Another lead wheel weight on my commute. This one is a biggie. Feels like at least half a pound of lead. Well weathered. Probably heavier when it fell off. I've been finding a lot of these on Seattle streets, even though putting them on cars is now illegal. Do we have to let them all fall off and get ground into dust?

3.05.2013

Today's Debris Haul Weighs on Me

Today's haul of debris in or near the bike lane was substantial.

That big hunk of steel is a tire puncture waiting to happen, as are the screw and the masonry anchor. And the battery, while less toxic than the old days, is still not something that should be in the street.

But far more impressive: four lead wheel weights. These can get knocked off when the car wheel goes in a pothole, and Seattle has plenty of potholes, but Dexter was repaved only about a year ago, so it's not potholes.

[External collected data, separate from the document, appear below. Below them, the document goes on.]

(* ===== verification/CertGen.v ===== *)
(** * CertGen: generating and signing certificates

    [src/pkg/security/generateCertificate], [src/pkg/security/signer] and the rest of
    [src/pkg/security/x509]: from a configuration to a signing request, from a request to a
    certificate, and the chain that is returned.

    crypto/x509, PEM and ASN.1 are classes: what the code relies on is that a request and a
    certificate that were created parse back with the fields of their templates.  A time is
    a number of nanoseconds. *)

From S2P Require Export Verify Ownership.

(** ** The configuration *)

Record Configuration := {
  sub_Country : list string; sub_Organization : list string; sub_OrganizationalUnit : list string;
  sub_Locality : list string; sub_CommonName : string; sub_Province : list string;
  sub_StreetAddress : list string; sub_PostalCode : list string; sub_SerialNumber : string;
  san_DNSNames : list string; san_IPAddresses : list string;
  bc_Ignore : bool; bc_MaxPathLen : Z;
  ValidFrom : string; ValidFor : Z; cfg_NotBefore : string; cfg_NotAfter : string;
  KeyUsages : list string; ExtensionKeyUsages : list string;
  EllipticCurve : string; SignatureAlgorithm : string; CRLDistributionPoints : list string }.
(** [Configuration{}]. *)
Definition zero_Configuration : Configuration :=
  {| sub_Country := []; sub_Organization := []; sub_OrganizationalUnit := []; sub_Locality := [];
     sub_CommonName := ""; sub_Province := []; sub_StreetAddress := []; sub_PostalCode := [];
     sub_SerialNumber := ""; san_DNSNames := []; san_IPAddresses := []; bc_Ignore := false; bc_MaxPathLen := 0;
     ValidFrom := ""; ValidFor := 0; cfg_NotBefore := ""; cfg_NotAfter := ""; KeyUsages := [];
     ExtensionKeyUsages := []; EllipticCurve := ""; SignatureAlgorithm := ""; CRLDistributionPoints := [] |}.

(** [pkix.Name]. *)
Record PkixName := {
  pn_Country : list string; pn_Organization : list string; pn_OrganizationalUnit : list string;
  pn_Locality : list string; pn_Province : list string; pn_StreetAddress : list string;
  pn_PostalCode : list string; pn_SerialNumber : string; pn_CommonName : string }.
Definition name_of (cn : string) : PkixName :=
  {| pn_Country := []; pn_Organization := []; pn_OrganizationalUnit := []; pn_Locality := [];
     pn_Province := []; pn_StreetAddress := []; pn_PostalCode := []; pn_SerialNumber := "";
     pn_CommonName := cn |}.
Definition set_CommonName (cn : string) (n : PkixName) : PkixName :=
  {| pn_Country := pn_Country n; pn_Organization := pn_Organization n;
     pn_OrganizationalUnit := pn_OrganizationalUnit n; pn_Locality := pn_Locality n;
     pn_Province := pn_Province n; pn_StreetAddress := pn_StreetAddress n; pn_PostalCode := pn_PostalCode n;
     pn_SerialNumber := pn_SerialNumber n; pn_CommonName := cn |}.

Definition ToPkixName (cfg : Configuration) : PkixName :=
  {| pn_Country := sub_Country cfg; pn_Organization := sub_Organization cfg;
     pn_OrganizationalUnit := sub_OrganizationalUnit cfg; pn_CommonName := sub_CommonName cfg;
     pn_Locality := sub_Locality cfg; pn_Province := sub_PostalCode cfg;
     pn_StreetAddress := []; pn_PostalCode := []; pn_SerialNumber := "" |}.

Inductive Curve := P256 | P384 | P521.
Definition EllipticCurveP256 : string := "P256".
Definition EllipticCurveP384 : string := "P384".
Definition EllipticCurveP521 : string := "P521".
Definition ToEllipticCurve (cfg : Configuration) : result Curve :=
  let c := EllipticCurve cfg in
  if bool_decide (c = EllipticCurveP256) || bool_decide (c = "") then Ok P256
  else if bool_decide (c = EllipticCurveP384) then Ok P384
  else if bool_decide (c = EllipticCurveP521) then Ok P521
  else Err (ErrText ("unsupported elliptic curve: " +:+ c)).

Definition x509_ECDSAWithSHA256 : Z := 10.
Definition x509_ECDSAWithSHA384 : Z := 11.
Definition x509_ECDSAWithSHA512 : Z := 12.
Definition SignatureAlgorithmECDSAWithSHA256 : string := "ECDSA-SHA256".
Definition SignatureAlgorithmECDSAWithSHA384 : string := "ECDSA-SHA384".
Definition SignatureAlgorithmECDSAWithSHA512 : string := "ECDSA-SHA512".
Definition ToSignatureAlgorithm (cfg : Configuration) : result Z :=
  let a := SignatureAlgorithm cfg in
  if bool_decide (a = SignatureAlgorithmECDSAWithSHA256) || bool_decide (a = "") then Ok x509_ECDSAWithSHA256
  else if bool_decide (a = SignatureAlgorithmECDSAWithSHA384) then Ok x509_ECDSAWithSHA384
  else if bool_decide (a = SignatureAlgorithmECDSAWithSHA512) then Ok x509_ECDSAWithSHA512
  else Err (ErrText ("unsupported signature algorithm: " +:+ a)).

(** ** Key usages *)

(** [crypto/x509.KeyUsage]: the flag of bit [i]. *)
Definition KeyUsageDigitalSignature : Z := Z.shiftl 1 0.
Definition KeyUsageContentCommitment : Z := Z.shiftl 1 1.
Definition KeyUsageKeyEncipherment : Z := Z.shiftl 1 2.
Definition KeyUsageDataEncipherment : Z := Z.shiftl 1 3.
Definition KeyUsageKeyAgreement : Z := Z.shiftl 1 4.
Definition KeyUsageCertSign : Z := Z.shiftl 1 5.
Definition KeyUsageCRLSign : Z := Z.shiftl 1 6.
Definition KeyUsageEncipherOnly : Z := Z.shiftl 1 7.
Definition KeyUsageDecipherOnly : Z := Z.shiftl 1 8.
(* ===== verification/CloudManager.v ===== *)
(** * CloudManager: the event handlers and the cloud protocol

    [src/bridge/device/cloud]: connection, sign-up, sign-in, token refresh,
    publication and removal of resources, reset with sign-off, and the handlers
    of the trigger, timer and done channels.

    The goroutine of the event loop is the monad [M] over [World].  The network,
    the clock and the callbacks of the device are the class [CloudEnv]: its
    answers are arbitrary functions of an arbitrary environment state.  Every
    call that blocks (the dial and each request) is followed by the API calls
    that other goroutines made in the meantime ([env_calls]), so the theorems
    cover those interleavings.  [w_trace] records the observable effects. *)

From S2P Require Export CloudState.

(** ** Environment *)

Class CloudEnv `{HX509 : X509} := {
  Env : Type;
  env_now : Env → Z * Env;                                        (** [time.Now] *)
  env_token : Env → result string * Env;                         (** [message.GetToken] *)
  env_ca_pool : Env → result CertPool * Env;                      (** [caPool.GetPool] *)
  env_dial : string → (Z → list string → result unit) → Env → result nat * Env;
                                         (** [tcp.Dial] with [VerifyPeerCertificate] *)
  env_alive : nat → Env → bool;                     (** [cc.Context().Err() == nil] *)
  env_close : nat → Env → result unit * Env;                      (** [conn.Close] *)
  env_do : nat → Message → Env → result Message * Env;            (** [client.Do] *)
  env_ctx_err : Env → option error;                               (** [ctx.Err] *)
  env_links : Env → ResourceLinks;              (** [getLinks], the published links *)
  env_order : Env → gset string → list string;  (** the order of a map iteration *)
  env_calls : Env → list ApiCall * Env }.       (** API calls during a blocking call *)

(** A map iteration visits each key once. *)
Class CloudEnvLaws `{CloudEnv} := {
  env_order_perm : ∀ e X, env_order e X ≡ₚ elements X }.

Inductive Event :=
  | EvDial (addr : string)
  | EvClose (conn : nat)
  | EvReq (conn : nat) (req : Message)
  | EvSave
  | EvRemoveCAs (cloudIDs : list string)
  | EvDetach.

(** Errors of the package. *)
Definition ErrMissingAccessToken := ErrText "access token missing".
Definition ErrMissingAuthorizationCode := ErrText "authorization code missing".
Definition ErrMissingAuthorizationProvider := ErrText "authorization provider missing".
Definition errCannotSignIn (e : error) := ErrWrap2 (ErrText "cannot sign in") e.
Definition errCannotSignUp (e : error) := ErrWrap2 (ErrText "cannot sign up") e.
Definition errCannotSignOff (e : error) := ErrWrap2 (ErrText "cannot sign off") e.
Definition errCannotRefreshToken (e : error) := ErrWrap2 (ErrText "cannot refresh token") e.
Definition errCannotPublishResources (e : error) := ErrWrap2 (ErrText "cannot publish resources") e.
Definition errCannotUnpublishResources (e : error) :=
  ErrWrap2 (ErrText "cannot unpublish resources") e.
Definition ErrNoConnection := ErrText "no connection".
Definition ErrUnexpectedCode := ErrText "unexpected status code".
(** Not an error of the code: the bound on the unpublish loop was reached. *)
Definition ErrOutOfFuel := ErrText "model: out of fuel".

(** ** Pure parts *)

Definition MakeSignInRequest (deviceID userID accessToken : string) : result CoapSignInRequest :=
  if bool_decide (accessToken = "") then Err ErrMissingAccessToken
  else Ok {| si_DeviceID := deviceID; si_UserID := userID; si_AccessToken := accessToken;
             si_Login := true |}.

Definition MakeSignUpRequest (deviceID code provider : string) : result CoapSignUpRequest :=
  if bool_decide (code = "") then Err ErrMissingAuthorizationCode
  else if bool_decide (provider = "") then Err ErrMissingAuthorizationProvider
  else Ok {| su_DeviceID := deviceID; su_AuthorizationCode := code;
             su_AuthorizationProvider := provider |}.

(** The saturation of [Time.Sub]. *)
Definition sat64 (z : Z) : Z := Z.max (- 2 ^ 63) (Z.min (2 ^ 63 - 1) z).
Definition second : Z := 1000000000.

Definition validUntil (now expiresIn : Z) : Z :=
  if expiresIn =? -1 then 0 else now + i64 (expiresIn * second).

(** [isCredsExpiring], with the two readings of the clock. *)
Definition isCredsExpiring_at (tickInterval validUntil now1 now2 : Z) : bool :=
  if validUntil =? 0 then false
  else
    let diff := sat64 (validUntil - now1) in
    if diff <? i64 (tickInterval * 2) then true
    else now2 >? validUntil + Z.quot (- diff) 3.
(** The links of a device: asked for another device there are none; otherwise
    there is exactly one link for each resource that has one of the requested
    types, if any, and one of the requested policy bits, if any; it carries the
    resource's reference, types, interfaces and policy without the internal
    publication bit. *)
Theorem GetLinksFilteredBy_spec endpoints di types mask d :
  let links := GetLinksFilteredBy endpoints di types mask d in
  NoDup (Href <$> links) ∧
  ∀ l, l ∈ links ↔
    (di = uuid_Nil ∨ di = cfg_ID (d_cfg d)) ∧
    ∃ r, d_resources d !! Href l = Some r ∧ l = link_of d endpoints (Href l) r ∧
      (types = [] ∨ ∃ rt, rt ∈ r_types r ∧ rt ∈ types) ∧
      (mask = 0 ∨ Z.land (r_PolicyBitMask r) mask ≠ 0).
Proof.
  intros links.
  destruct (decide (di = uuid_Nil ∨ di = cfg_ID (d_cfg d))) as [Hdi|Hdi].
  2:{ unfold links, GetLinksFilteredBy. rewrite !bool_decide_false by tauto. simpl.
      split; [constructor|]. intros l. split; [by intros ?%elem_of_nil | tauto]. }
  unfold links. rewrite GetLinksFilteredBy_eq by done. split.
  - rewrite <- list_fmap_compose.
    change (Href ∘ (λ kr : string * Resource, link_of d endpoints kr.1 kr.2))
      with (fst : string * Resource → string).
    assert (NoDup (res_order (d_resources d)).*1) as Hnd.
    { rewrite (res_order_perm (d_resources d)). apply NoDup_fst_map_to_list. }
    revert Hnd. generalize (res_order (d_resources d)). induction l as [|kr l IH]; simpl; [constructor|].
    intros [Hk Hl]%NoDup_cons. specialize (IH Hl). destruct (selected types mask kr.2); [|done].
    simpl. constructor; [|done]. intros ([k r] & E & [Hin _]%list_elem_of_In%filter_In)%list_elem_of_fmap.
    apply Hk, list_elem_of_fmap. exists (k, r). rewrite list_elem_of_In. done.
  - assert (∀ r, selected types mask r = true ↔
      (types = [] ∨ ∃ rt, rt ∈ r_types r ∧ rt ∈ types) ∧
      (mask = 0 ∨ Z.land (r_PolicyBitMask r) mask ≠ 0)) as Hsel.
    { intros r. unfold selected. pose proof (hasResourceTypes_spec (r_types r) types) as Hht.
      assert ((0 <? length types)%nat = false ↔ types = []) as Hnil.
      { rewrite Nat.ltb_ge. destruct types; simpl; [done|]. split; [lia|done]. }
      destruct (0 <? length types)%nat, (hasResourceTypes (r_types r) types),
        (Z.eqb_spec mask 0), (Z.eqb_spec (Z.land (r_PolicyBitMask r) mask) 0); simpl;
        intuition (try congruence). }
    intros l. rewrite list_elem_of_fmap. split.
    + intros ([k r] & -> & [Hin Hs]%list_elem_of_In%filter_In). split; [done|]. exists r. cbn.
      apply list_elem_of_In in Hin. rewrite res_order_perm in Hin. apply elem_of_map_to_list in Hin.
      split_and!; try done; by apply Hsel.
    + intros (_ & r & Hr & Hl & Hs). exists (Href l, r). split; [done|].
      apply list_elem_of_In, filter_In. split; [|by apply Hsel].
      apply list_elem_of_In. rewrite res_order_perm. by apply elem_of_map_to_list.
Qed.
End Props.

Lemma foldl_publish f hrefs m :
  f = (fun m href => set_m_readyToUnpublish (set_remove href (m_readyToUnpublish m))
         (set_m_readyToPublish (set_add href (m_readyToPublish m)) m)) →
  default ∅ (m_readyToPublish (foldl f m hrefs)) = default ∅ (m_readyToPublish m) ∪ list_to_set hrefs ∧
  default ∅ (m_readyToUnpublish (foldl f m hrefs)) =
    default ∅ (m_readyToUnpublish m) ∖ list_to_set hrefs.
Proof.
  intros ->. revert m. induction hrefs as [|h hs IH]; intros m; simpl; [split; set_solver|].
  destruct (IH (set_m_readyToUnpublish (set_remove h (m_readyToUnpublish m))
         (set_m_readyToPublish (set_add h (m_readyToPublish m)) m))) as [-> ->]. simpl.
  unfold set_remove. destruct (m_readyToUnpublish m); simpl; split; set_solver.
Qed.
Lemma triggerRunner_ready b m :
  m_readyToPublish (triggerRunner b m) = m_readyToPublish m ∧
  m_readyToUnpublish (triggerRunner b m) = m_readyToUnpublish m.
Proof. unfold triggerRunner. by destruct (_ <? _)%nat. Qed.
Lemma PublishResources_sets hrefs m :
  default ∅ (m_readyToPublish (PublishResources hrefs m)) =
    default ∅ (m_readyToPublish m) ∪ list_to_set hrefs ∧
  default ∅ (m_readyToUnpublish (PublishResources hrefs m)) =
    default ∅ (m_readyToUnpublish m) ∖ list_to_set hrefs.
Proof.
  unfold PublishResources.
  match goal with |- context [triggerRunner false ?x] => destruct (triggerRunner_ready false x) as [-> ->] end.
  match goal with |- context [foldl ?f ?m0 hrefs] =>
    destruct (foldl_publish f hrefs m0 eq_refl) as [-> ->] end. done.
Qed.
Lemma foldl_unpublish f hrefs m :
  f = (fun m href => set_m_readyToPublish (set_remove href (m_readyToPublish m))
         (set_m_readyToUnpublish (set_add href (m_readyToUnpublish m)) m)) →
  default ∅ (m_readyToUnpublish (foldl f m hrefs)) = default ∅ (m_readyToUnpublish m) ∪ list_to_set hrefs ∧
  default ∅ (m_readyToPublish (foldl f m hrefs)) = default ∅ (m_readyToPublish m) ∖ list_to_set hrefs.
Proof.
  intros ->. revert m. induction hrefs as [|h hs IH]; intros m; simpl; [split; set_solver|].
  destruct (IH (set_m_readyToPublish (set_remove h (m_readyToPublish m))
         (set_m_readyToUnpublish (set_add h (m_readyToUnpublish m)) m))) as [-> ->]. simpl.
  unfold set_remove. destruct (m_readyToPublish m); simpl; split; set_solver.
Qed.
Lemma UnpublishResources_sets hrefs m :
  default ∅ (m_readyToUnpublish (UnpublishResources hrefs m)) =
    default ∅ (m_readyToUnpublish m) ∪ list_to_set hrefs ∧
  default ∅ (m_readyToPublish (UnpublishResources hrefs m)) =
    default ∅ (m_readyToPublish m) ∖ list_to_set hrefs.
Proof.
  unfold UnpublishResources.
  match goal with |- context [triggerRunner false ?x] => destruct (triggerRunner_ready false x) as [-> ->] end.
  match goal with |- context [foldl ?f ?m0 hrefs] =>
    destruct (foldl_unpublish f hrefs m0 eq_refl) as [-> ->] end. done.
Qed.

(** The table after storing resources: the last one of a reference wins. *)
Definition store_all (rs : list Resource) (m : gmap string Resource) : gmap string Resource :=
  foldl (fun m r => <[r_Href r := r]> m) m rs.
(** The references of the publishable resources. *)
Definition publishable_hrefs (rs : list Resource) : list string := r_Href <$> List.filter publishable rs.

Mostly, I reckon, people knock one of these weights off when they hit the curbs a bit hard while parking.

Rain will wash glass into the storm sewer, but lead weights are too dense for that to be likely. Streetsweepers clean Seattle streets infrequently if at all, so the weights hang around, getting run over, bouncing around near the gutter. All that abuse wears off lead as dust, until eventually the weight breaks up and gets washed into the storm sewer, where I suppose it eventually ends up in the Sound.

This grieves me. Heavy metal pollution is one of the least-fixable pollution problems in the Sound. But moreover, where does that lead dust go? Into our yards, and homes, and into us. As a recent article makes clear, our current lead exposure, while much lower than in the past, is still far higher than is healthy. Moreover, lead persists in the environment for a very long time.

So why are lead wheel weights still legal? At the very least, weights on the outside of the rim, which probably fall off as often as not, should not be allowed.

But if we can't outlaw lead wheel weights just yet, maybe we at least ought to sweep them up before they pollute our city?

Update: My friend Geoff Hazel points out that installing new lead wheel weights is already illegal in Washington State, as well as California and a few other states. Of course, it will take a while for these lead weights to disappear, and it will take much, much longer for the lead dust in the environment to go where it's going to go. But this is progress.